- Bear Mountain State Parkway highlighted in red

Route information
- Maintained by NYSDOT
- Length: 6.20 mi (9.98 km) Includes connection made by US 202/NY 35
- Existed: 1932^{[citation needed]}–present
- Restrictions: No commercial vehicles on eastern segment

Western segment
- Length: 3.85 mi (6.20 km)
- West end: US 6 / US 9 / US 202 in Peekskill
- Major intersections: US 6 in Cortlandt Manor
- East end: US 202 / NY 35 in Cortlandt

Eastern segment
- Length: 0.73 mi (1,170 m)
- West end: US 202 / NY 35 in Crompond
- East end: US 202 / NY 35 / Taconic State Parkway in Crompond

Location
- Country: United States
- State: New York
- Counties: Westchester

Highway system
- New York Highways; Interstate; US; State; Reference; Parkways;

= Bear Mountain State Parkway =

Road in New York, United States

The Bear Mountain State Parkway (often referred to as the Bear Mountain Parkway) is a limited-access parkway located in northern Westchester County, New York, in the United States.
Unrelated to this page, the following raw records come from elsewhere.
(* ===== verification/Prelude.v ===== *)
(** * Verification of the security-automation control plane

    The program bans hostile addresses at Cloudflare, lifts the bans when they
    end, reports the addresses to AbuseIPDB, and reconciles rules under leases
    and a lifecycle state machine whose transitions are logged.  This library
    models the parts that decide and that keep state, one file per component,
    and proves what makes them correct.

    ** Parts, files and sources

    - [Prelude] (this file): results of fallible calls, 64-bit integers,
      instants, strings, sorting, list lemmas, tactics ([bool_simpl],
      [go_cases], [go_solve]) and the hint database [secauto];
      [ensureWritable] of [internal/storage/sqlite/db.go].
    - [Netip], [GoFmt], [Sha256]: what the program uses of Go's [net/netip],
      [time], [fmt] and [crypto/sha256], written out and tested on vectors.
    - [Trust]: the registry of protected networks
      ([internal/security/trust/trust.go]).
    - [Reputation]: the gate that asks providers before a ban or a report
      ([internal/security/reputation/gate.go]), against the class [IPEnricher].
    - [BanLifecycle], [BanStores]: the entry of a ban, the duration policy and
      the store interface as the class [BanStoreOps] with its laws; the
      in-memory store ([internal/cloudflare/banlifecycle/memstore]) and the
      SQLite store ([internal/storage/sqlite/ban_lifecycle.go]) as instances.
    - [Cleanup]: the worker that lifts expired bans
      ([internal/cloudflare/banlifecycle/cleanup]), over any store that
      satisfies the laws and any Cloudflare client.
    - [AutoBan]: the burst counter, the dedup guard, the cached AbuseIPDB
      lookup and the evaluator ([internal/services/autoban]).
    - [RuntimeModels]: leases, epochs, the lifecycle record and the state
      documents ([internal/runtime/models], [internal/runtime/state]).
    - [Lease]: the lease table ([internal/storage/sqlite/lease.go]) and its
      transactions on the shared connection, the lease manager and heartbeat
      ([internal/runtime/coordination]), the fencing validator and the outbox
      guard, against the class [LeaseStore].
    - [Reports], [Outbox]: the comment format and the merging of reports
      ([internal/security/abuseformat], [internal/services/reporting]), the
      outbox table ([internal/storage/sqlite/report_outbox.go]) and its worker.
    - [Events], [EventLog]: typed events and their JSON, the bus, the event
      tables with checkpoints and compaction, and replay
      ([internal/runtime/events], [internal/storage/sqlite/events.go]).
    - [Lifecycle]: scope ids, the reducer and the state machine
      ([internal/runtime/scope], [reducer], [engine]), against the classes
      [EventBus] and [CheckpointManager]; the first is discharged by the bus
      over the event tables.
    - [Scheduler]: cooldowns, circuit breaker, tenant budgets, worker pool and
      the stateful scheduler ([internal/runtime/scheduler]).
    - [GoHeap], [WorkQueue]: [container/heap] on the array it works on, and the
      priority queue of the reconciler over it and over its table
      ([internal/runtime/workqueue], [internal/storage/sqlite]).
    - [Snapshot], [ResourceGraph], [Planner], [Execution], [Rollback]: resources
      with canonical JSON, their dependency graph, the plan between two
      snapshots, the governed executor with approvals and fencing, and its
      undoing ([internal/snapshot], [internal/graph], [internal/planner],
      [internal/execution], [internal/rollback]).
    - [Ownership], [Policy], [Governor]: who may change a resource, bundles and
      rules of policies with admission, and the mutation budgets.
    - [Cloudflare], [Translation], [Pipeline]: pages and normal forms of the
      provider, the translation of rules, and the reconciliation pipeline that
      composes the parts above ([internal/pipeline]).
    - [AutoDeban], [Guard]: early removal of bans and the screening of
      mutations by confidence, blast radius and memory of false positives.
    - [Recidive], [CidrBan]: repeat offenders and bans of networks, with their
      state files.
    - [CrowdSec], [Quota], [Transport]: the [cscli] client with its checks, the
      quota headers and registry, the Cloudflare transport with its quota gate
      and the mutators ([internal/crowdsec], [internal/security/quota],
      [internal/cloudflare]).
    - [Enforcement]: the interfaces of the enforcement loops as classes with
      laws, instances by [Transport] and [CrowdSec] and services in memory.
    - [TrustedNetworks]: the operator's networks, their two stores, the registry
      that pushes them and the allowlist app ([internal/trustednetworks]).
    - [Shadow]: the records of shadow mode, their metrics, log and
      classification ([internal/shadow]).
    - [NetipText], [Protection]: the text of addresses as a normal form, the
      protected networks and the allowlist view
      ([internal/security/protected], [internal/app/runtime_helpers.go]).
    - [SyncApp]: the daemon that mirrors CrowdSec to Cloudflare, the state file
      of the web server and the removal of stale rules ([internal/app],
      [internal/openresty/state]), over the laws of [Enforcement].
    - [Risk], [ReportGate], [Reporting]: the baseline of harmless requests, the
      risk score and the classifier ([internal/security/baseline], [risk],
      [classifier]); the gate of duplicates with its lock per address as steps
      of goroutines, and the reporting service with evidence, windows,
      reservations and submissions ([internal/services/reporting]).
    - [Checkpoint]: the checkpoint manager over the event tables, with the JSON
      of the runtime state ([internal/runtime/checkpoint]).
    - [Drift]: memory, classification and escalation of drift over the
      lifecycle machine, the invariants of a snapshot and the check of
      convergence ([internal/runtime/drift], [invariants], [convergence]).
    - [AiGateway]: quota posture, cache, router and gateway of the explanations
      ([internal/ai]), over the interfaces of builder, redactor and provider.
    - [EnrichService]: the enrichment service with its cache and scoring and the
      static table of networks ([internal/security/enrichment]), an instance of
      the class [IPEnricher] of [Reputation].
    - [Poller], [Adapters], [OpenResty], [WafRef]: the poller that copies
      decisions and alerts of CrowdSec to a log ([internal/crowdsec/poller]),
      the source that reads that log into [Reporting], the file of OpenResty
      events with its recovery, and the followed file of block-page references
      ([internal/adapters]).

    ** What the theorems show

    - Stores: the SQLite ban store refines the in-memory one over every valid
      sequence of writes, the queue table and the heap its specification, and
      the table of trusted networks its in-memory store; the class laws that
      the cleanup worker uses hold of both ban stores.
    - Coordination: a lease excludes other owners until it expires, superseded
      leases are fenced off, tokens increase, claims of the outbox never
      overlap, a delivered report is not taken again; the pool's counters are
      the slots its goroutines, queue and blocked submitters hold, within the
      budgets under any interleaving; memory, claims and lineage agree on who
      holds a resource as far as the lineage was written.
    - Decisions: the exact conditions under which the evaluator bans, the gate
      allows, admission grants and the guard lets a mutation pass; the burst
      loop agrees with counting events in an interval.
    - Cleanup: for every expired ban what a pass asks of Cloudflare and how the
      entry ends, errors recorded; what a pass may delete, and that it empties
      the expired set when its dependencies work; what early removal may lift.
    - Event sourcing: consecutive sequence numbers and unique digests under
      any outcome of transactions, appends exactly once (an ambiguous commit
      whose look-up fails is the one error after which the row may be there),
      replay that terminates and equals a replay from a checkpoint, and
      transitions whose logged form reduces to the saved state up to its time
      stamps; the lifecycle follows its table.
    - Reconciliation: a plan leads to its target; the executor makes no call
      before approval, guard, ownership and fencing have been checked, each at
      its own time; a rollback goes through its plan once, save for the
      operation whose checkpoint a failed save or a crash lost; a dry run of
      the pipeline has no effect and succeeds under exact conditions; a
      snapshot keeps every object with its attributes, two builds are equal
      exactly when their objects are, canonical JSON is injective, and the
      dependency order is found exactly when there is no cycle.
    - Enforcement: a pass makes the tagged rules the mirror of the active bans
      that are neither protected nor allowed, whatever their spelling; what
      fails (with the request carried out or not) or is interrupted adds and
      removes nothing else; shadow mode is inert; every spelling of a protected
      address is protected; the words of command lines are checked, the reason
      of a ban excepted; pushes of trusted networks converge.
    - Reports: at most one report of a [netip.Addr] per window while the table of
      reports works, the exact condition
      under which a call sends one, mutual exclusion of the lock per address,
      and which events can be reported at all; detections without a ban stay
      local.
    - Recovery: saving a checkpoint keeps every event that the newest remaining
      checkpoint of its name needs, and gives the state back.
    - Sources: decisions and alerts stand once in the log across restarts and
      failing writes, plus once for each process that cannot read the log at its
      start; a log read again gives its new lines alone; the events of OpenResty
      are conserved through crashes; following a file in steps is following it
      at once.
    - Explanations and enrichment: what leaves the house is redacted and every
      provider is asked at most once; caches are bounded, current and spare the
      quotas; an address of a friendly network is never open to a hard ban;
      drift that oscillates is damped, and a run converged exactly when the
      captured state is sound and has the checksum of the target.
    - Defects found while proving, each with a theorem or an example:
      [run_blocks_scheduler], [repeated_transition_unlogged],
      [renew_lost_in_rollback], [sustained_attack_unreported],
      [delete_failure_hidden], [Build_length], [untrimmed_bypasses_trust],
      [withLineage_panics_iff], [DefaultRegistry_misses_mapped],
      [Evaluate_unset_strength], [upsert_bookkeeping_diverges],
      [rollback_keeps_lease], [admission_denied_blocks],
      [ruleset_update_unscreened], [recidive_never_starts],
      [unreadable_state_panics], [mapped_addresses_ban_everything],
      [suspended_until_read], [list_item_path], [push_failure_reads_as_auth],
      [readiness_always_pending], [oversized_blocks], [host_network_banned],
      [lock_shared_when_late], [failed_report_is_duplicate],
      [padded_address_not_protected], [stale_check_forgets],
      [other_name_prunes], [no_fallback_past_the_best],
      [mixed_expiry_by_chance], [stale_local_signal], [shadowed_range],
      [failed_write_forgotten], [torn_line_swallows],
      [unreadable_log_repeats], [kinds_share_numbers],
      [missing_numbers_collide], [long_line_blocks],
      [long_line_loses_batch], [unreadable_file_removed], [reason_unchecked]
      and [mapped_form_reported_again].

    ** Conventions and bounds

    A function of Go that returns an error is a function into [result]; state
    is passed explicitly; a method that holds a mutex is one atomic step, and
    concurrency is the interleaving of such steps ([rtc] of a step relation or
    a fold over operations); in [Pool] the steps are those of the goroutines
    themselves, blocked sends included.  Where the source relies on a transaction that it
    does not have, [Lease.SharedConn] models the single statements.  Each call
    reads the clock once, except where several readings matter: then the clock
    is a function of the reading ([clk], [now 0], [now 1], ...), and [cancel]
    says where the context ends.  A panic is an [Err] that says so, or [None].
    Instants are nanoseconds in [Z]; comparisons of timestamps in SQL are
    comparisons of instants, with [CURRENT_TIMESTAMP] cut to seconds
    ([sql_now]).  Integers that can overflow are wrapped ([wrap64]) or bounded
    by hypotheses; [float64] is the binary64 of the Standard Library.  Rows of
    a table are lists in insertion order, with the unique indexes of the
    schema checked.  A store may be read-only and the disk may refuse writes.
    Where a write that fails matters, its outcomes are part of the state
    ([EventRepository.Faults], [ct_writes], [lt_fails], [Poller.disk]), an error
    after the write took effect included; an external service may have carried
    out a request it answers with an error ([Enforcement.law_add]).  A crash is
    any state between two effects ([Rollback.run_states]).  The checks of the
    executor take time ([guard], [fencing], [recordTime]).  Other reads of the
    database succeed unless said otherwise.  Iteration over a map
    takes some order, on which no theorem depends;
    the one example that does, [mixed_expiry_by_chance], is a defect.  A field that no code of
    the program reads, named as such where it is declared, is the trace of the
    requests made.

    Fuel appears in [Replay.replay_loop], where two pages are enough for the
    tables and the theorems say so; in [GoHeap], where the length of the array
    bounds both sifts; in [Graph.visit], by the number of nodes; in the
    traversals of pages ([Pagination.traverse], [Transport.pages],
    [OwnershipTables.pages]), by the number of pages, with theorems that enough
    fuel gives the whole listing; the five attempts of
    [EventRepository.append_loop] are those of the source; the other fuels
    bound loops over a string by its length.  JSON text is modelled for the
    values the program writes.

    ** Not modelled, and what comes next

    The HTTP clients of the providers, the web console, the command line,
    telemetry and metrics, start-up and wiring are left out: they present,
    connect or transport and do not decide.  Also left out: the regular
    expressions of the redactor and of the search in access logs, the builder
    of AI contexts, the adapters that only count and hand over events
    ([cloudflareevent], [nginxerrors], [nginxaccess]), the runtime journal (a
    log of the kind of [Shadow.Log]), and the tables that store what the code
    never reads back to decide.  These are the candidates for an extension. *)

From Stdlib Require Export Ascii.
From stdpp Require Export prelude gmap strings pretty sorting.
It is an incomplete highway, with a 3.85-mile (6.20 km) western section and a 0.73-mile (1.17 km) eastern section; both sections comprise New York State Route 987H (NY 987H), the unsigned reference route assigned to the road by the New York State Department of Transportation (NYSDOT). Crompond Road (US 202/NY 35) provides a connection between the two sections. Collectively, the parkway extends from an intersection with US 6, US 9, and US 202 southeast of the Bear Mountain Bridge to an interchange with the Taconic State Parkway in Yorktown.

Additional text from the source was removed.